In Short: Cavallino Ristorante delivers modern Italian flavours expertly and each dish is packed with a ton of it. Its Terrey Hills location is accommodating, and relaxed. With a pizza oven fired up and fresh pasta ready to hit the boiling water, a visit here is ultimately rewarding. If you are looking beyond pizza and pasta, check with the front of house to see what fish is available and try it out like I did.
Terrey Hills is the northern beaches suburb with acreage and Ku-ring-ai National Park at its doorstep. On a weekend you will see hundreds of cyclists riding through suburb on their way out to West Head, or you may see many landholders with their horses. A leafy suburb with a somewhat rural feel and a culinary repertoire which contains a surprising variety of cuisines. One of our favourite restaurants Urban Tadka calls Terry Hills home and so does Cavallino Ristorante.

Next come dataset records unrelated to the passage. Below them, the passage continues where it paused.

(** C19 witness: the [cron] line of [example_systemctl]. *)
Lemma service_row_words_witness :
  word_ok "cron.service" = true /\ word_ok "loaded" = true /\ word_ok "active" = true /\
  word_ok "running" = true /\ word_ok "Regular" = true /\
  tail_ok " background program processing daemon" = true /\
  service_row ("cron.service" ++ " " ++ "loaded" ++ " " ++ "active" ++ " " ++ "running" ++ " " ++
               "Regular" ++ " background program processing daemon") =
  Some (mkService "active" "cron.service" "Regular" true).
Proof.
  split_and!; [reflexivity..|].
  apply (service_row_words "cron.service" "loaded" "active" "running" "Regular"
           " background program processing daemon"); reflexivity.
Defined.

(** [_process_service_output] drops only the first and the last line,
    so the legend and the unit count [systemctl] prints after the units
    become rows (and a failed unit's "*" mark is taken for its name); when
    no unit is listed, the two summary lines are not dropped at all.  The
    label counts these rows as services. *)
Example services_summary_rows :
  map sv_name (service_store (service_load_result services_init (RunOk example_systemctl)))
    = ["cron.service"; "*"; "LOAD"; "ACTIVE"; "SUB"; "2"] /\
  svc_label (service_load_result services_init (RunOk example_systemctl)) = "Loaded 6 services." /\
  map sv_name (service_store (service_load_result services_init (RunOk example_systemctl_empty)))
    = ["0"; "To"] /\
  svc_label (service_load_result services_init (RunOk example_systemctl_empty)) = "Loaded 2 services.".
Proof. vm_compute. split_and!; reflexivity. Qed.

(** Selecting the failed unit's row and confirming "Stop" runs
    [pkexec systemctl stop *]: the name column holds the failed-unit mark,
    which [systemctl] reads as a pattern matching every loaded unit. *)
Example failed_unit_stop_all :
  let st := service_load_result (load_services services_init) (RunOk example_systemctl) in
  let st := select_service st 1 in
  match snd (run_service_action st "stop") with
  | Some req => snd (service_dialog_response st req true) = Some ["pkexec"; "systemctl"; "stop"; "*"] /\
                sr_title req = "Confirm Action: Stop *"
  | None => False
  end.
Proof. vm_compute. split; reflexivity. Qed.

(** C20: on every reachable state of the page, an action button either
    opens the "No Service Selected" warning (nothing is selected) or asks
    to run [pkexec systemctl] on the name of a row of the store. *)
Theorem service_action_names_row (st : ServicesState) (action : string) :
  svc_reachable st ->
  match run_service_action st action with
  | (st', None) => svc_selected st = None /\
                   svc_dialogs st' = (svc_dialogs st ++
                     [mkDialog "No Service Selected"
                        "Please select a service from the list to perform an action." MsgWarning])%list
  | (st', Some req) => st' = st /\ sr_action req = action /\
                       exists r, r ∈ service_store st /\ sr_service req = sv_name r
  end.
Proof.
  intros Hr%svc_sel_ok_reachable. unfold svc_sel_ok in Hr. unfold run_service_action.
  destruct (svc_selected st) as [i|]; simpl; [|done].
  destruct (lookup_lt_is_Some_2 (service_store st) i Hr) as [r Hri]. rewrite Hri.
  split_and!; [done..|]. exists r. split; [by eapply list_elem_of_lookup_2 | done].
Qed.

(** C20 witness: the page after a load and a selection. *)
Lemma service_action_names_row_witness :
  svc_reachable (svc_step (svc_step (svc_step services_init SvcLoad)
                                    (SvcLoaded (RunOk example_systemctl))) (SvcSelect 0)) /\
  snd (run_service_action (svc_step (svc_step (svc_step services_init SvcLoad)
                                    (SvcLoaded (RunOk example_systemctl))) (SvcSelect 0)) "restart")
  = Some (mkServiceRequest "restart" "cron.service" "Confirm Action: Restart cron.service").
Proof.
  assert (H : svc_reachable (svc_step (svc_step (svc_step services_init SvcLoad)
                                    (SvcLoaded (RunOk example_systemctl))) (SvcSelect 0)))
    by apply svc_reach_step, svc_reach_step, svc_reach_step, svc_reach_init.
  split; [exact H|].
  pose proof (service_action_names_row _ "restart" H) as Hs. vm_compute. reflexivity.
Defined.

For those in the know, Cavallino was originally operated by Italian restaurant heavyweights Giovanni Pilu and Lido Russo. While they may have moved on, new owners in 2020 have reset the menu and operations and look to reinvigorate the space with a simplified menu that focuses on execution and providence. Take for example Cavallino’s approach with seafood. They have partnered with suppliers in Port Stephens, that deliver seafood directly from the trawlers to Terrey Hills. Again, this approach has allowed the menu to be dynamic and delightful. More on that further down in this post.
Cavallino’s space is cavernous. I loved the raked ceiling, that accentuates the big space, and with the longer days, it spills beautiful soft light until well after sunset. There is stone and wood that give the space real warmth. While I can imagine it could fit upwards to 100 people, I really enjoyed the social distancing setup which allows for relaxed and intimate experience.
Any quality Italian feast has to start off with bread and at Cavallino it’s Ciabatta Altamura with Buffalo Ricotta, Honey and Lemon Thyme. I loved the buttery, yellow tinged ciabatta. It was light and mated perfectly with the lemon thyme infused ricotta. Pops of saltiness form the ricotta with the sweetness of honey round out that perfect beginning.
A brief interlude before entrée allows for the sampling of an Italian Bosca Asti. A moscato grape is the foundation for this wine and while moscato wines tend to be sweet, the Bosca Asti is drier with a nice tingling finish. It’s bubbly and fun way to start an Italian odyssey.
The table is then treated to an entrée titled Fritto Misto Piemontese which was a medley of prawns and calamari on a bed of roasted vegetables. An alluringly presented entrée by the kitchen. I loved the textures! Of course the prawns and calamari were cooked to perfection with a light and crisp batter. I found the roasted capsicum and eggplant added the perfect dimensionality of that toasty sweet flavour. Crisped strings of fennel was a nice surprise at the bottom.
If you wanted to, I am guessing you could get a spag bol at Cavallino, but then you would be missing out by not trying a more delicate and refined pasta offering like a Tajarin with a Pork Sausage Ragu, and Wild Italian Mushrooms. The tajarin pasta is softer in texture I found to other pastas which are typically served al dente. The pork sausage is flavourful, with a subtle level of spice and herbs. Wild mushrooms inject its earthiness to the mix and a small hints of truffle completes this high quality pasta offering. While the the rockstar pasta offering at Cavallino may be the scampi taglionlini, this tajarin will definitely reward those who take a chance on it.
You know how I spoke earlier in this post that Cavallino source their seafood from a supplier at Port Stephens, well, it was the same supplier that provided the blue eyed trevally that was the crowning glory for the night’s meal. Twenty four hours earlier we were not having this dish, yet, it’s that dynamicity of having access to what the trawler brings in, that allowed the chef to create Travelly with Bagnet(parsley, anchovy, garlic and lemon dressing). The fish was treated perfectly. I loved how the white flesh of the trevally just flaked apart. It was firm yet light, and so moist. The Bagnet imparts a herbaceous flavour and is subtle enough to not overtake the mild flavour of the fish.
To round out a spectacular night of Italian cuisine, a plate with a splatter of Wild Berries with Zabaglione was a little culinary theatre. The zabaglione was appropriate as we head into the Christmas season with its egg cloud creation. The berries cut through the richness of the zabaglione and hints of chocolate in the background ensures the sweetest of the conclusions.
Totally satisfied, I headed out of Terrey Hills and I was rather pleased that I could add another Italian restaurant to the quality section of the lists we keep. Cavallino’s reboot is timely as Sydney heads out of the pandemic. It has space to cater to large groups and the surrounds are intimate and feel country club like. There is an exciting wine list filled with quality from Italy and a few local offerings. Put simply, you will not be disappointed if you choose to dine at Cavallino Ristorante.
*Coco and Vine dined as guests of Rojo Consulting and Cavallino Ristorante. However, all opinions and photos are our own.